今年二十六歳で、三年前から顔にニキビができ始め、この三年間、多くのニキビ治療製品を使ってきたが、効果がないどころか、ニキビはますます増えていった。

大小の病院もたくさん回った。

以前はメイクでニキビを隠せたが、今では濃いメイクをしても完全には隠せなくなっていた。
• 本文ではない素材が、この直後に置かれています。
(** [unroll_params] on a vector long enough: what lies beyond the total is
    not read, and the layers left flatten to what lies before it. *)
Lemma unroll_params_reads (ty : GradientChecker.param_type)
      (ls : list GradientChecker.layer) (v : vec) :
  shapes_2d ty ls ->
  total_count ty ls <= length v ->
  GradientChecker.unroll_params v ls ty
  = GradientChecker.unroll_params (firstn (total_count ty ls) v) ls ty /\
  GradientChecker.roll_params (fst (GradientChecker.unroll_params v ls ty)) ty
  = firstn (total_count ty ls) v.
Proof.
  intros H2d Hfit. rewrite (@unroll_params_install ty ls v H2d Hfit). split.
  - rewrite (@unroll_params_install ty ls (firstn (total_count ty ls) v) H2d)
      by (rewrite length_firstn; lia).
    rewrite (@install_layers_prefix ty ls H2d v (total_count ty ls) 0) by lia.
    reflexivity.
  - cbn [fst]. unfold GradientChecker.roll_params.
    rewrite (install_layers_roll H2d v 0).
    unfold slice. rewrite Nat.sub_0_r. reflexivity.
Qed.

(** C9 (as the code has it): neither unflatten compares lengths.  With an
    index recorded by [params_to_vector] for listed keys that are present,
    [vector_to_params] raises the ValueError of [reshape] on a vector shorter
    than the one recorded, and accepts a vector at least that long; on layers
    whose arrays are 2-D, [unroll_params] raises it on a vector shorter than
    the total element count and accepts a vector at least that long.  In both
    rollers what lies beyond the total is ignored: the outcome is that of the
    vector cut to the total, and what is installed flattens back (for the
    dictionary, with distinct keys) to the vector cut to the total. *)
Theorem unflatten_outcome
        (params : dict ndarray) (keys : list string)
        (theta : vec) (cache : GradientCheck.cache_t)
        (ty : GradientChecker.param_type) (ls : list GradientChecker.layer)
        (v : vec) :
  (forall k, In k keys -> exists m, dict_get params k = Some m /\ wf m) ->
  GradientCheck.params_to_vector params keys = Ok (theta, cache) ->
  layers_2d ty ls ->
  (length theta <= length v ->
   exists c,
     GradientCheck.vector_to_params v cache = Ok c /\
     GradientCheck.vector_to_params (firstn (length theta) v) cache = Ok c /\
     (NoDup keys ->
      exists cache',
        GradientCheck.params_to_vector c keys
        = Ok (firstn (length theta) v, cache'))) /\
  (length v < length theta ->
   GradientCheck.vector_to_params v cache = Raise ValueError) /\
  snd (GradientChecker.unroll_params v ls ty)
  = (if total_count ty ls <=? length v then Ok tt else Raise ValueError) /\
  (total_count ty ls <= length v ->
   GradientChecker.unroll_params v ls ty
   = GradientChecker.unroll_params (firstn (total_count ty ls) v) ls ty /\
   GradientChecker.roll_params (fst (GradientChecker.unroll_params v ls ty)) ty
   = firstn (total_count ty ls) v).
Proof.
  intros Hkeys Hflat H2d. split; [|split; [|split]].
  - intros Hlong.
    destruct (@vector_to_params_reads params keys theta cache v Hkeys Hflat Hlong)
      as (c & Hc & _ & _ & Hback).
    exists c. split; [exact Hc|]. split; [|exact Hback].
    rewrite (@vector_to_params_prefix params keys theta cache v Hkeys Hflat).
    exact Hc.
  - intros Hshort.
    destruct (@params_to_vector_sound params keys theta cache Hkeys Hflat)
      as (Hfst & Hinv & Hcov).
    destruct cache as [_params positions]. simpl in Hfst, Hinv, Hcov. subst _params.
    simpl. apply vector_to_params_loop_raises.
    + intros key f t Hin.
      destruct (@index_sound_sizes _ _ _ _ _ _ Hinv Hin) as (_ & m & Hm & _). congruence.
    + destruct Hcov as [->|(key & f & Hin & Hlt)]; [simpl in Hshort; lia|].
      destruct (@index_sound_sizes _ _ _ _ _ _ Hinv Hin) as (_ & m & Hm & Hsz).
      exists key, f, (length theta), m. repeat split; try assumption.
      rewrite slice_length. lia.
  - apply unroll_params_outcome. apply layers_2d_shapes. exact H2d.
  - intros Hfit. apply unroll_params_reads; [|exact Hfit].
    apply layers_2d_shapes. exact H2d.
Qed.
最近、鈴木慧子は彼氏ができたが、彼氏に素顔を見られるのが怖かった。

もし行き詰まっていなければ、鈴木慧子は路上広告なんて信じなかっただろう。

鈴木慧子は店の看板を見上げた。

美人亭。

聞いたこともないスキンケアブランドが、本当にニキビに効くのだろうか?

小林綾乃は鈴木慧子を笑顔で見つめ、優しい声で言った。「うちには蓮の露という商品があって、天然のハーブを主原料にしたニキビケア製品なんです。とても効果がありますよ。まずはサンプルを差し上げますので、三日ほど試してみてください。効果があれば、また来てくださいね」

そう言って、小林綾乃は鈴木慧子にサンプルを手渡し、続けて説明した。「朝晩必ず使ってくださいね。メイクをする時は、10分前に塗って、保護膜ができてからファンデーションなどのメイク用品を使ってください」

鈴木慧子は驚いて「これを塗った後でもメイクできるんですか?」と聞いた。

以前使っていたニキビケア製品は、使用後に何も塗れなかった。

「はい、大丈夫です」小林綾乃は軽くうなずいた。

「効果に影響はないんですか?」鈴木慧子は更に尋ねた。

「蓮の露を塗って10分経ってからメイクすれば、効果には影響ありません」

鈴木慧子はサンプルを受け取り、「じゃあ、試してみます」と言った。

「どういたしまして」

鈴木慧子が去った後、小林綾乃は拡声器を手に取り、引き続き店頭で呼び込みを続けた。

彼女は173センチ近い身長で、肌が白く美しく、笑うとえくぼができる。そこに立っているだけで、何もしなくても何も言わなくても、最高の看板になっていた。広告文句も人目を引き、伝統的な秘伝の処方という後ろ盾もあって、来店客は増える一方だった。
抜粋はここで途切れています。